Data to use:
Lemma all_replicas_applied_insert_ne n (applied : gmap N (gset string)) t S cb :
  txn_start_time_ cb ≠ t →
  all_replicas_applied n (<[t := S]> applied) cb
  = all_replicas_applied n applied cb.
Proof.
  intros Hne. unfold all_replicas_applied. by rewrite lookup_insert_ne.
Qed.

(** The scan does not look at the entry of a transaction that has no callback
    in the batch. *)
Lemma scan_batch_frame n callbacks (applied : gmap N (gset string)) t S :
  (∀ cb, cb ∈ callbacks → txn_start_time_ cb ≠ t) →
  scan_batch n callbacks (<[t := S]> applied)
  = let '(fired, kept, applied') := scan_batch n callbacks applied in
    (fired, kept, <[t := S]> applied').
Proof.
  revert applied. induction callbacks as [|cb callbacks IH]; intros applied Hne;
    simpl; [done|].
  rewrite all_replicas_applied_insert_ne by (apply Hne; by left).
  destruct (all_replicas_applied n applied cb); simpl; [|done].
  rewrite delete_insert_ne by (apply Hne; by left).
  rewrite IH by (intros c Hc; apply Hne; by right).
  by destruct (scan_batch n callbacks _) as [[f k] a].
Qed.

(** Nor does the drain: it proceeds as if the entry were not there, and
    leaves it in the table. *)
Lemma drain_frame n queue (applied : gmap N (gset string)) t S :
  (∀ cb, cb ∈ concat (callbacks_ <$> queue) → txn_start_time_ cb ≠ t) →
  drain n queue (<[t := S]> applied)
  = let '(fired, queue', applied') := drain n queue applied in
    (fired, queue', <[t := S]> applied').
Proof.
  revert applied. induction queue as [|item queue IH]; intros applied Hne;
    simpl; [done|].
  simpl in Hne.
  assert (Hne1 : ∀ cb, cb ∈ callbacks_ item → txn_start_time_ cb ≠ t).
  { intros cb Hcb. apply Hne, elem_of_app. by left. }
  assert (Hne2 : ∀ cb, cb ∈ concat (callbacks_ <$> queue) →
                       txn_start_time_ cb ≠ t).
  { intros cb Hcb. apply Hne, elem_of_app. by right. }
  destruct (has_records_ item); simpl.
  - rewrite scan_batch_frame by done.
    destruct (scan_batch n (callbacks_ item) applied) as [[f0 k0] a0].
    destruct k0 as [|cb k0]; [|done].
    rewrite IH by done. by destruct (drain n queue a0) as [[f q] a].
  - rewrite IH by done. by destruct (drain n queue applied) as [[f q] a].
Qed.





(** * Further properties of the manager *)

(** ** What goes over the wire *)

Lemma invoke_all_wire callbacks s :
  next_msg_id_ (invoke_all callbacks s) = next_msg_id_ s
  ∧ next_batch_id_ (invoke_all callbacks s) = next_batch_id_ s
  ∧ empty_buffer_queue_ (invoke_all callbacks s) = empty_buffer_queue_ s
  ∧ sent_ (invoke_all callbacks s) = sent_ s
  ∧ replicas_ (invoke_all callbacks s) = replicas_ s.
Proof.
  unfold invoke_all. revert s.
  induction callbacks as [|cb callbacks IH]; intros s; simpl; [done|].
  by destruct (IH (invoke cb s)) as (-> & -> & -> & -> & ->).
Qed.

Lemma send_all_wire msg destinations s :
  let s' := foldl (fun acc replica => Send replica msg acc) s destinations in
  next_msg_id_ s' = next_msg_id_ s
  ∧ next_batch_id_ s' = next_batch_id_ s
  ∧ empty_buffer_queue_ s' = empty_buffer_queue_ s
  ∧ sent_ s' = sent_ s ++ ((fun d => (d, msg)) <$> destinations)
  ∧ replicas_ s' = replicas_ s.
Proof.
  revert s. induction destinations as [|d destinations IH]; intros s; simpl.
  - by rewrite app_nil_r.
  - destruct (IH (Send d msg s)) as (-> & -> & -> & -> & ->).
    simpl. by rewrite <- app_assoc.
Qed.

(** Everything [ReplicateBatchOfRecords] does besides the ledger. *)
Lemma ReplicateBatchOfRecords_wire records_batch commit_callbacks policy s s' :
  ReplicateBatchOfRecords records_batch commit_callbacks policy s = Some s' →
  match records_batch with
  | None =>
      sent_ s' = sent_ s
      ∧ next_msg_id_ s' = next_msg_id_ s
      ∧ next_batch_id_ s' = next_batch_id_ s
      ∧ empty_buffer_queue_ s' = empty_buffer_queue_ s
  | Some records =>
      sent_ s'
      = sent_ s
          ++ ((fun d => (d, RecordsBatchMsg (next_msg_id_ s)
                              (next_batch_id_ s) records))
                <$> elements (replicas_ s))
      ∧ next_msg_id_ s' = uint64_incr (next_msg_id_ s)
      ∧ next_batch_id_ s' = next_batch_id_ (GetNextBatchId s).2
      ∧ empty_buffer_queue_ s'
        = empty_buffer_queue_ s
            ++ (if MarkSerialized records then [records] else [])
  end.
Proof.
  unfold ReplicateBatchOfRecords, NOISEPAGE_ASSERT.
  destruct (decide (policy = DISABLE)) as [->|Hpol]; [done|].
  rewrite (bool_decide_eq_false_2 _ Hpol). cbn [negb].
  set (has_records := bool_decide (is_Some records_batch)).
  set (s1 := if bool_decide (policy = ASYNC) || negb has_records
             then invoke_all commit_callbacks s
             else set_txn_callbacks (_ ++ _) s).
  assert (Hs1 : next_msg_id_ s1 = next_msg_id_ s
                ∧ next_batch_id_ s1 = next_batch_id_ s
                ∧ empty_buffer_queue_ s1 = empty_buffer_queue_ s
                ∧ sent_ s1 = sent_ s ∧ replicas_ s1 = replicas_ s).
  { subst s1. destruct (_ || _); [apply invoke_all_wire|done]. }
  destruct Hs1 as (Em & Eb & Eq & Es & Er).
  destruct records_batch as [records|].
  - destruct (GetNextMessageId s1) as [msg_id s2] eqn:E2.
    destruct (GetNextBatchId s2) as [batch_id s3] eqn:E3.
    unfold GetNextMessageId in E2. injection E2 as <- <-.
    assert (Hs3 : batch_id = next_batch_id_ s
                  ∧ next_msg_id_ s3 = uint64_incr (next_msg_id_ s)
                  ∧ next_batch_id_ s3 = next_batch_id_ (GetNextBatchId s).2
                  ∧ empty_buffer_queue_ s3 = empty_buffer_queue_ s
                  ∧ sent_ s3 = sent_ s ∧ replicas_ s3 = replicas_ s).
    { unfold GetNextBatchId in E3 |- *. injection E3 as <- <-.
      cbn [next_batch_id_ set_next_batch_id set_next_msg_id snd].
      rewrite Eb, Em.
      by destruct (N.eqb _ _). }
    destruct Hs3 as (-> & Em3 & Eb3 & Eq3 & Es3 & Er3).
    pose proof (send_all_wire
                  (RecordsBatchMsg (next_msg_id_ s1) (next_batch_id_ s) records)
                  (elements (replicas_ s3)) s3) as Hsend.
    cbv zeta in Hsend. destruct Hsend as (Em4 & Eb4 & Eq4 & Es4 & _).
    intros [= <-]. rewrite Em, Er3, Es3, Em3, Eb3, Eq3 in *.
    destruct (MarkSerialized records); cbn;
      rewrite ?Em4, ?Eb4, ?Eq4, ?Es4, ?app_nil_r; done.
  - by intros [= <-].
Qed.

(** Everything [Handle] does besides the ledger: one acknowledgement goes to
    the sender; the batch counter and the buffer pool are left alone. *)
Lemma Handle_wire routing_id msg s :
  sent_ (Handle routing_id msg s)
  = sent_ s ++ [(routing_id, AckMsg (next_msg_id_ s) (GetMessageId msg))]
  ∧ next_batch_id_ (Handle routing_id msg s) = next_batch_id_ s
  ∧ empty_buffer_queue_ (Handle routing_id msg s) = empty_buffer_queue_ s.
Proof.
  unfold Handle, SendAckForMessage. cbn zeta.
  cbn [GetNextMessageId]. 
  match goal with |- context [bool_decide ?P] => destruct (bool_decide P) end;
    [|done].
  unfold ProcessTxnCallbacks.
  destruct (drain _ _ _) as [[fired queue'] applied'].
  cbn [sent_ next_batch_id_ empty_buffer_queue_ set_txns_applied
       set_txn_callbacks].
  match goal with
  | |- context [invoke_all fired ?s0] =>
      pose proof (invoke_all_wire fired s0) as (_ & -> & -> & -> & _)
  end.
  done.
Qed.

(** X1: a call of [ReplicateBatchOfRecords] that carries a record batch
    sends one and the same records-batch message, labelled with the batch
    identifier the counter held, to every configured replica exactly once and
    to nobody else, whatever the policy; afterwards the buffer is in the pool
    of empty buffers exactly when [MarkSerialized] said so. *)
Theorem ReplicateBatchOfRecords_broadcasts
    records commit_callbacks policy s s' :
  ReplicateBatchOfRecords (Some records) commit_callbacks policy s = Some s' →
  ∃ msg_id destinations,
    sent_ s'
    = sent_ s
        ++ ((fun d => (d, RecordsBatchMsg msg_id (next_batch_id_ s) records))
              <$> destinations)
    ∧ NoDup destinations
    ∧ (∀ r, r ∈ destinations ↔ r ∈ replicas_ s)
    ∧ empty_buffer_queue_ s'
      = empty_buffer_queue_ s
          ++ (if MarkSerialized records then [records] else []).
Proof.
  intros Hcall. apply ReplicateBatchOfRecords_wire in Hcall
    as (Hsent & _ & _ & Hpool).
  exists (next_msg_id_ s), (elements (replicas_ s)).
  split; [done|]. split; [apply NoDup_elements|]. split; [|done].
  intros r. apply elem_of_elements.
Qed.

(** X2: a call of [ReplicateBatchOfRecords] without record batch sends
    nothing, consumes neither a message nor a batch identifier and leaves the
    pool of empty buffers alone. *)
Theorem ReplicateBatchOfRecords_without_records_is_silent
    commit_callbacks policy s s' :
  ReplicateBatchOfRecords None commit_callbacks policy s = Some s' →
  sent_ s' = sent_ s
  ∧ next_msg_id_ s' = next_msg_id_ s
  ∧ next_batch_id_ s' = next_batch_id_ s
  ∧ empty_buffer_queue_ s' = empty_buffer_queue_ s.
Proof. apply ReplicateBatchOfRecords_wire. Qed.

(** ** Batch identifiers over a run *)

Lemma records_calls_snoc calls c :
  records_calls (calls ++ [c])
  = match c with
    | CallReplicate (Some _) _ _ => N.succ (records_calls calls)
    | _ => records_calls calls
    end.
Proof.
  induction calls as [|[[rb|] cbs pol|r msg] calls IH]; simpl.
  - by destruct c as [[?|] ? ?|? ?].
  - rewrite IH. by destruct c as [[?|] ? ?|? ?].
  - done.
  - done.
Qed.

Lemma batch_ids_to_app r sent1 sent2 :
  batch_ids_to r (sent1 ++ sent2) = batch_ids_to r sent1 ++ batch_ids_to r sent2.
Proof. apply omap_app. Qed.

Lemma batch_ids_to_cons_batch r d msg_id batch_id records sent :
  batch_ids_to r ((d, RecordsBatchMsg msg_id batch_id records) :: sent)
  = (if decide (d = r) then [batch_id] else []) ++ batch_ids_to r sent.
Proof. unfold batch_ids_to. simpl. by destruct (decide (d = r)). Qed.

(** Among the messages of one broadcast, a destination finds its own. *)
Lemma batch_ids_to_broadcast r msg_id batch_id records destinations :
  NoDup destinations →
  batch_ids_to r
    ((fun d => (d, RecordsBatchMsg msg_id batch_id records)) <$> destinations)
  = if decide (r ∈ destinations) then [batch_id] else [].
Proof.
  induction destinations as [|d destinations IH]; [done|].
  intros [Hd Hnd]%NoDup_cons.
  rewrite fmap_cons, batch_ids_to_cons_batch, (IH Hnd).
  destruct (decide (d = r)) as [->|Hne].
  - destruct (decide (r ∈ destinations)) as [|_]; [done|].
    destruct (decide (r ∈ r :: destinations)) as [|Hnot]; [done|].
    destruct Hnot. by left.
  - destruct (decide (r ∈ destinations)) as [Hin|Hnin];
      destruct (decide (r ∈ d :: destinations)) as [Hin'|Hnin']; try done.
    + destruct Hnin'. by right.
    + apply elem_of_cons in Hin' as [->|?]; done.
Qed.

Lemma sent_batch_ids_valid_app sent1 sent2 :
  sent_batch_ids_valid (sent1 ++ sent2)
  ↔ sent_batch_ids_valid sent1 ∧ sent_batch_ids_valid sent2.
Proof. apply Forall_app. Qed.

The problem: Retype every line of the listing, word for word, from its opening line to the line that holds "rewrite all_replicas_applied_insert_ne by", and include that last line too.

Result of the exercise:
Lemma all_replicas_applied_insert_ne n (applied : gmap N (gset string)) t S cb :
  txn_start_time_ cb ≠ t →
  all_replicas_applied n (<[t := S]> applied) cb
  = all_replicas_applied n applied cb.
Proof.
  intros Hne. unfold all_replicas_applied. by rewrite lookup_insert_ne.
Qed.

(** The scan does not look at the entry of a transaction that has no callback
    in the batch. *)
Lemma scan_batch_frame n callbacks (applied : gmap N (gset string)) t S :
  (∀ cb, cb ∈ callbacks → txn_start_time_ cb ≠ t) →
  scan_batch n callbacks (<[t := S]> applied)
  = let '(fired, kept, applied') := scan_batch n callbacks applied in
    (fired, kept, <[t := S]> applied').
Proof.
  revert applied. induction callbacks as [|cb callbacks IH]; intros applied Hne;
    simpl; [done|].
  rewrite all_replicas_applied_insert_ne by (apply Hne; by left).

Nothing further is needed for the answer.